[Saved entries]

Lemma counter_sorted (lo hi : Z) : ForallOrdPairs Z.lt (counter lo hi).
Proof.
  unfold counter. apply FOP_map.
  apply (FOP_impl_In lt); [|apply FOP_seq]. intros a b _ _ H. lia.
Qed.

Lemma sweep_rows (w h : Z) :
  sweep w h
  = map (fun i => ADD_BORDER i (-1)) (counter (-1) (w - 1))
    ++ flat_map (sweep_row w) (counter 0 (h - 1 - 1))
    ++ map (fun i => ADD_BORDER i (h - 1)) (counter (-1) (w - 1)).
Proof. reflexivity. Qed.

Lemma sweep_row_In (w j : Z) (v : Visit) :
  In v (sweep_row w j) ->
  snd (visit_cell v) = j
  /\ (v = ADD_BORDER (-1) j
      \/ (exists i, 0 <= i <= w - 2 /\ v = ADD i j)
      \/ v = ADD_BORDER (w - 1) j).
Proof.
  unfold sweep_row. rewrite !in_app_iff, in_map_iff. simpl.
  intros [[<-|[]]|[[i [<- Hi]]|[<-|[]]]]; simpl; split; auto.
  right; left. exists i. apply counter_In in Hi. split; [lia | reflexivity].
Qed.

Lemma sweep_In (w h : Z) (v : Visit) :
  In v (sweep w h) ->
  (exists i, -1 <= i <= w - 1 /\ v = ADD_BORDER i (-1))
  \/ (exists j, 0 <= j <= h - 2 /\ In v (sweep_row w j))
  \/ (exists i, -1 <= i <= w - 1 /\ v = ADD_BORDER i (h - 1)).
Proof.
  rewrite sweep_rows, !in_app_iff, !in_map_iff, in_flat_map.
  intros [[i [<- Hi]]|[[j [Hj Hv]]|[i [<- Hi]]]].
  - left. exists i. apply counter_In in Hi. auto.
  - right; left. exists j. apply counter_In in Hj. split; [lia | exact Hv].
  - right; right. exists i. apply counter_In in Hi. auto.
Qed.

Lemma sweep_visited_properly (raster : Raster) (v : Visit) :
  In v (sweep (width raster) (height raster)) ->
  visited_properly raster v.
Proof.
  intros H. apply sweep_In in H.
  destruct H as [[i [_ ->]]|[[j [_ H]]|[i [_ ->]]]];
    cbn [visited_properly]; unfold on_border; auto 6.
  apply sweep_row_In in H.
  destruct H as [_ [->|[[i [_ ->]]| ->]]]; cbn [visited_properly];
    unfold on_border; auto 6.
Qed.

Lemma sweep_row_sorted (w j : Z) :
  1 <= w -> ForallOrdPairs visit_before (sweep_row w j).
Proof.
  intros Hw. unfold sweep_row.
  apply FOP_app; [repeat constructor| |].
  - apply FOP_app; [|repeat constructor|].
    + apply FOP_map. apply (FOP_impl_In Z.lt); [|apply counter_sorted].
      intros a b _ _ H. right. simpl. auto.
    + intros a b Ha [<-|[]]. apply in_map_iff in Ha.
      destruct Ha as [i [<- Hi]]. apply counter_In in Hi.
      right. simpl. lia.
  - intros a b [<-|[]] Hb. apply in_app_iff in Hb.
    destruct Hb as [Hb|[<-|[]]].
    + apply in_map_iff in Hb. destruct Hb as [i [<- Hi]].
      apply counter_In in Hi. right. simpl. lia.
    + right. simpl. lia.
Qed.

Lemma sweep_sorted (w h : Z) :
  1 <= w -> 1 <= h -> ForallOrdPairs visit_before (sweep w h).
Proof.
  intros Hw Hh. rewrite sweep_rows.
  assert (Hfirst : forall a,
             In a (map (fun i => ADD_BORDER i (-1)) (counter (-1) (w - 1)))
             -> snd (visit_cell a) = -1).
  { intros a Ha. apply in_map_iff in Ha. destruct Ha as [i [<- _]].
    reflexivity. }
  assert (Hlast : forall a,
             In a (map (fun i => ADD_BORDER i (h - 1))
                       (counter (-1) (w - 1)))
             -> snd (visit_cell a) = h - 1).
  { intros a Ha. apply in_map_iff in Ha. destruct Ha as [i [<- _]].
    reflexivity. }
  assert (Hmid : forall a,
             In a (flat_map (sweep_row w) (counter 0 (h - 1 - 1)))
             -> 0 <= snd (visit_cell a) <= h - 2).
  { intros a Ha. apply in_flat_map in Ha. destruct Ha as [j [Hj Ha]].
    apply counter_In in Hj. apply sweep_row_In in Ha.
    destruct Ha as [-> _]. lia. }
  assert (Hline : forall y,
             ForallOrdPairs visit_before
               (map (fun i => ADD_BORDER i y) (counter (-1) (w - 1)))).
  { intros y. apply FOP_map.
    apply (FOP_impl_In Z.lt); [|apply counter_sorted].
    intros a b _ _ H. right. simpl. auto. }
  apply FOP_app; [apply Hline| |].
  - apply FOP_app; [|apply Hline|].
    + apply FOP_flat_map.
      * intros j _. apply sweep_row_sorted. exact Hw.
      * apply (FOP_impl_In Z.lt); [|apply counter_sorted].
        intros j j' _ _ Hjj b b' Hb Hb'.
        apply sweep_row_In in Hb, Hb'.
        destruct Hb as [Hb _], Hb' as [Hb' _]. left. lia.
    + intros a b Ha Hb. apply Hmid in Ha. apply Hlast in Hb.
      left. lia.
  - intros a b Ha Hb. apply Hfirst in Ha. apply in_app_iff in Hb.
    destruct Hb as [Hb|Hb]; [apply Hmid in Hb | apply Hlast in Hb];
      left; lia.
Qed.

(** A raster without pixels gives rise to no call. *)
Lemma no_pixels_no_calls (cf : FindContour) (raster : Raster) :
  width raster <= 0 \/ height raster <= 0 ->
  sweep_calls cf raster = [].
Proof.
  intros H.
  assert (Hget : forall x y, get raster x y = false).
  { intros x y. unfold get, in_bounds.
    destruct (0 <=? x) eqn:E1, (x <? width raster) eqn:E2,
      (0 <=? y) eqn:E3, (y <? height raster) eqn:E4; simpl;
      try reflexivity.
    apply Z.leb_le in E1, E3. apply Z.ltb_lt in E2, E4. lia. }
  unfold sweep_calls.
  induction (sweep (width raster) (height raster)) as [|v vs IH];
    simpl; [reflexivity|].
  rewrite IH, app_nil_r.
  destruct v as [x y|x y]; cbn [visit_calls]; rewrite getFlags_code,
    !Hget; reflexivity.
Qed.

(** ** Every call of a sweep is compatible with the calls before it *)

Lemma sweep_calls_placed (cf : FindContour) (raster : Raster) (c : Call) :
  In c (sweep_calls cf raster) ->
  placed raster c
  /\ exists v, In v (sweep (width raster) (height raster))
               /\ visit_cell v = (call_i c, call_j c).
Proof.
  unfold sweep_calls. intros H. apply in_flat_map in H.
  destruct H as [v [Hv Hc]]. split.
  - apply (visit_calls_placed cf raster v c); [|exact Hc].
    apply sweep_visited_properly. exact Hv.
  - exists v. split; [exact Hv|].
    destruct (visit_calls_tag cf raster v c Hc) as [Hi [Hj _]].
    destruct (visit_cell v). simpl in *. congruence.
Qed.

Lemma sweep_calls_compatible (cf : FindContour) (raster : Raster) :
  ForallOrdPairs compatible (sweep_calls cf raster).
Proof.
  destruct (Z_lt_le_dec (width raster) 1) as [Hw|Hw];
    [rewrite no_pixels_no_calls by lia; constructor|].
  destruct (Z_lt_le_dec (height raster) 1) as [Hh|Hh];
    [rewrite no_pixels_no_calls by lia; constructor|].
  unfold sweep_calls. apply FOP_flat_map.
  - intros v _. apply visit_calls_compatible.
  - apply (FOP_impl_In visit_before); [|apply sweep_sorted; assumption].
    intros v v' Hv Hv' Hlt q c Hq Hc.
    apply (placed_compatible raster).
    + apply (visit_calls_placed cf raster v q); [|exact Hq].
      apply sweep_visited_properly. exact Hv.
    + apply (visit_calls_placed cf raster v' c); [|exact Hc].
      apply sweep_visited_properly. exact Hv'.
    + destruct (visit_calls_tag cf raster v q Hq) as [Hi [Hj _]].
      destruct (visit_calls_tag cf raster v' c Hc) as [Hi' [Hj' _]].
      unfold visit_before, cell_lt in Hlt. unfold cell_lt. cbn [fst snd].
      rewrite Hi, Hj, Hi', Hj'. exact Hlt.
Qed.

- [Exercise aim] Look back at the entries above and repeat, unchanged, every line from the line holding "assert (Hget : forall" through the line holding "(** ** Every".

- [Response to this exercise]
  assert (Hget : forall x y, get raster x y = false).
  { intros x y. unfold get, in_bounds.
    destruct (0 <=? x) eqn:E1, (x <? width raster) eqn:E2,
      (0 <=? y) eqn:E3, (y <? height raster) eqn:E4; simpl;
      try reflexivity.
    apply Z.leb_le in E1, E3. apply Z.ltb_lt in E2, E4. lia. }
  unfold sweep_calls.
  induction (sweep (width raster) (height raster)) as [|v vs IH];
    simpl; [reflexivity|].
  rewrite IH, app_nil_r.
  destruct v as [x y|x y]; cbn [visit_calls]; rewrite getFlags_code,
    !Hget; reflexivity.
Qed.

(** ** Every call of a sweep is compatible with the calls before it *)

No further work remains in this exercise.